A ghost of the old cocky smile crossed his lips. “Knowing things is something of a hobby for me. I’m rather good at it,” he said. Not boasting, just stating a fact. “But the rest of them, no idea. You don’t tell the lab rats why you’re putting them through the maze, right?”
“I thought Riley knew too,” I said hesitantly, feeling like I was breaking Riley’s confidence by admitting what he’d said. “I thought you got him into the program?”
“He told you that?” Jude asked, surprised. “I didn’t think he’d… huh.”
“What?”
“He tell you the rest? About what he was doing there?”
“He got shot,” I said.
“Right, and…?”
“And what?”
Jude nodded with approval. “I didn’t think so.”
“What?”
“Ask your boyfriend,” he said. “If he wants you to know, he’ll tell you.”
But I wasn’t asking Riley much of anything at the moment. All I wanted was his arms around me, his voice in my ear, telling me—
Well, that was the problem. Riley would tell me it was going to be all right. That I’d done nothing wrong. That I couldn’t have stopped Ani, couldn’t have saved any of them. That we’d find a way.

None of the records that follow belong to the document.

(** The keys of non-empty shards are among the streams of their entries, in
    the same order. *)
Lemma keys_sublist shards :
  Forall (fun c => c ≠ []) shards →
  map key shards `sublist_of` map stream_name (concat shards).
Proof.
  induction 1 as [|c shards Hc _ IH]; simpl; [constructor|].
  rewrite map_app.
  change (key c :: map key shards) with ([key c] ++ map key shards).
  apply sublist_app; [|exact IH].
  destruct c as [|e c] using rev_ind; [done|].
  rewrite key_snoc, map_app. simpl.
  apply sublist_inserts_l. reflexivity.
Qed.

(** [_address] returns the addresses of the shards of the entries that are
    not on the open-interest channel, when their streams are distinct. *)
Lemma address_shards cfg :
  NoDup (map stream_name (streamed cfg)) →
  _address cfg = targets (shard 200 (streamed cfg)).
Proof.
  intros Hnd. unfold _address. rewrite loops_flat.
  fold (entries cfg). fold (streamed cfg).
  destruct (loop_shards (streamed cfg) [] [] "" ltac:(simpl; lia) ltac:(done))
    as (s' & Hrun & Hk).
  change (mkLoop [] 0 stream_base "")
    with (mkLoop [] (length (@nil (string * string))) (address_of []) "").
  rewrite Hrun. cbn [ret counter address stream].
  pose proof (shard_concat 200 (streamed cfg) ltac:(lia)) as Hcat.
  pose proof (shard_sizes 200 (streamed cfg) ltac:(lia)) as Hsz.
  destruct (shard_loop_spec 200 (streamed cfg) [] ltac:(simpl; lia))
    as (_ & Hfull & Hopen & _).
  assert (Hkeys : NoDup (map key (shard 200 (streamed cfg)))).
  { apply (sublist_NoDup _ (map stream_name (streamed cfg))); [exact Hnd|].
    rewrite <- Hcat at 2. apply keys_sublist.
    eapply Forall_impl; [exact Hsz|]. intros c Hl ->. simpl in Hl. lia. }
  unfold shard in *.
  destruct (shard_loop 200 [] (streamed cfg)) as [d c]. cbn [fst snd] in *.
  destruct c as [|e c].
  - rewrite seal_all by (simpl; exact Hkeys). simpl.
    destruct d as [|c0 d]; simpl; [reflexivity|].
    destruct d as [|c1 d]; simpl; [|reflexivity].
    inversion Hfull as [|? ? Hl0 _]; subst. rewrite Hl0. reflexivity.
  - rewrite (Hk ltac:(done)).
    rewrite map_app in Hkeys.
    apply NoDup_app in Hkeys as (Hd1 & Hd2 & _).
    rewrite seal_all by (simpl; exact Hd1).
    cbn [app].
    destruct d as [|c0 d].
    + simpl. rewrite address_of_base by done.
      simpl in Hopen.
      destruct (Nat.ltb_spec (S (length c)) 200) as [_|Hge]; [|lia].
      reflexivity.
    + rewrite dict_set_fresh.
      * destruct d; simpl; rewrite ?map_app; reflexivity.
      * intros Hin. apply (Hd2 (key (e :: c))); [|left].
        rewrite map_map in Hin. simpl in Hin. exact Hin.
Qed.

He wouldn’t judge me, and he wouldn’t question me.
He wouldn’t guess that I had a secret from him, from everyone, that Savona had given me a piece of poisonous knowledge, forced me to swallow it. That everything I told him about that night was infected by the lie of what I couldn’t say.
So I avoided him.
And instead sought out Jude, who couldn’t judge me but also couldn’t trust me, because he knew better. We were both liars, both cowards, in our own way. The same.
He turned back to his small pile of dirt, reaching into one of the plant pots to scoop out a fresh supply. “Anyway, Riley wasn’t there, not at first. I got him in at the end, when it seemed like they had figured out what they were doing, and it was going to work. At the beginning, when they were still screwing around, throwing stuff at the wall to see what would stick? I was on my own.”

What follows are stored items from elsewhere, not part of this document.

(** [jq "{'a': 1}"] is the text of an ASCII literal with its apostrophes
    read as double quotes, for writing JSON text. *)
Definition jq (s : string) : jstring :=
  map (fun c => if N.eqb c 39 then 34%N else c) (lit s).

(** [JSON.parse(text)] *)
Definition JSON_parse (text : jstring) : result value :=
  match parse_value (2 * List.length text + 2) text with
  | Some (v, r) =>
      match skip_ws r with
      | [] => Return v
      | _ :: _ => Throw SyntaxError
      end
  | None => Throw SyntaxError
  end.

(** ** encodeURIComponent

    The characters that are left as they are: letters, digits and the marks
    [- _ . ! ~ * ' ( )]. *)
Definition uri_unreserved (c : N) : bool :=
  (N.leb 65 c && N.leb c 90) || (N.leb 97 c && N.leb c 122) || is_digit c
  || N.eqb c 45 || N.eqb c 95 || N.eqb c 46 || N.eqb c 33 || N.eqb c 126
  || N.eqb c 42 || N.eqb c 39 || N.eqb c 40 || N.eqb c 41.

(** The upper-case hexadecimal digit of a number below 16. *)
Definition hex_digit (n : N) : N := if N.ltb n 10 then (48 + n)%N else (55 + n)%N.

Definition ch_percent : N := 37.

(** An octet as a percent sign and two hexadecimal digits. *)
Definition percent_octet (o : N) : jstring :=
  [ch_percent; hex_digit ((o / 16) mod 16); hex_digit (o mod 16)].

(** The UTF-8 octets of a code point. *)
Definition utf8 (cp : N) : list N :=
  if N.ltb cp 128 then [cp]
  else if N.ltb cp 2048 then [192 + cp / 64; 128 + cp mod 64]%N
  else if N.ltb cp 65536
  then [224 + cp / 4096; 128 + (cp / 64) mod 64; 128 + cp mod 64]%N
  else [240 + cp / 262144; 128 + (cp / 4096) mod 64;
        128 + (cp / 64) mod 64; 128 + cp mod 64]%N.

Definition percent_encode (cp : N) : jstring := flat_map percent_octet (utf8 cp).

(** Leading and trailing surrogates. *)
Definition is_lead (c : N) : bool := N.leb 55296 c && N.leb c 56319.
Definition is_trail (c : N) : bool := N.leb 56320 c && N.leb c 57343.

(** The code point of a surrogate pair. *)
Definition pair_code_point (lead trail : N) : N :=
  ((lead - 55296) * 1024 + (trail - 56320) + 65536)%N.

(** [encodeURIComponent(s)]; [None] stands for the URIError raised on a
    surrogate that has no partner. *)
Fixpoint encodeURIComponent (s : jstring) : option jstring :=
  match s with
  | [] => Some []
  | c :: r =>
      if uri_unreserved c then option_map (cons c) (encodeURIComponent r)
      else if is_trail c then None
      else if is_lead c then
        match r with
        | d :: r' =>
            if is_trail d
            then option_map (app (percent_encode (pair_code_point c d)))
                            (encodeURIComponent r')
            else None
        | [] => None
        end
      else option_map (app (percent_encode c)) (encodeURIComponent r)
  end.

(** ** The parsed document

    [parseRecipe] hands the page text to [DOMParser] and works on the
    document it returns, through two operations only: [querySelectorAll],
    which lists the elements matching a selector in document order, and the
    [textContent] of an element.  [querySelector] returns the first element
    of that list, or [null]. *)

Record Element := { textContent : jstring }.

Record Document := { querySelectorAll : jstring -> list Element }.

“With Ani.” I tried to picture it, the two of them with their old faces, their wheelchairs, two people who had nothing in common with the mechs I knew, and everything in common with each other.
“Yeah. She was from a different city, hung with a different crowd the first week we were in there. But most of them were gone after the first week anyway, so… anyway. There was this girl, Jeri. From the same city as Ani. And they were—I don’t know. I never knew if they were together, or what. But one day Jeri just wasn’t there anymore. And Ani—I’d seen her around by then, you know. There weren’t that many of us left, so you pretty much knew everyone. That day, she was just kind of empty. Like she was there, but not there anymore, you know? Nothing behind the eyes.”
“And you took pity on her? Decided you were going to rescue her from her misery?” I’d intended sarcasm, but it didn’t come out quite right.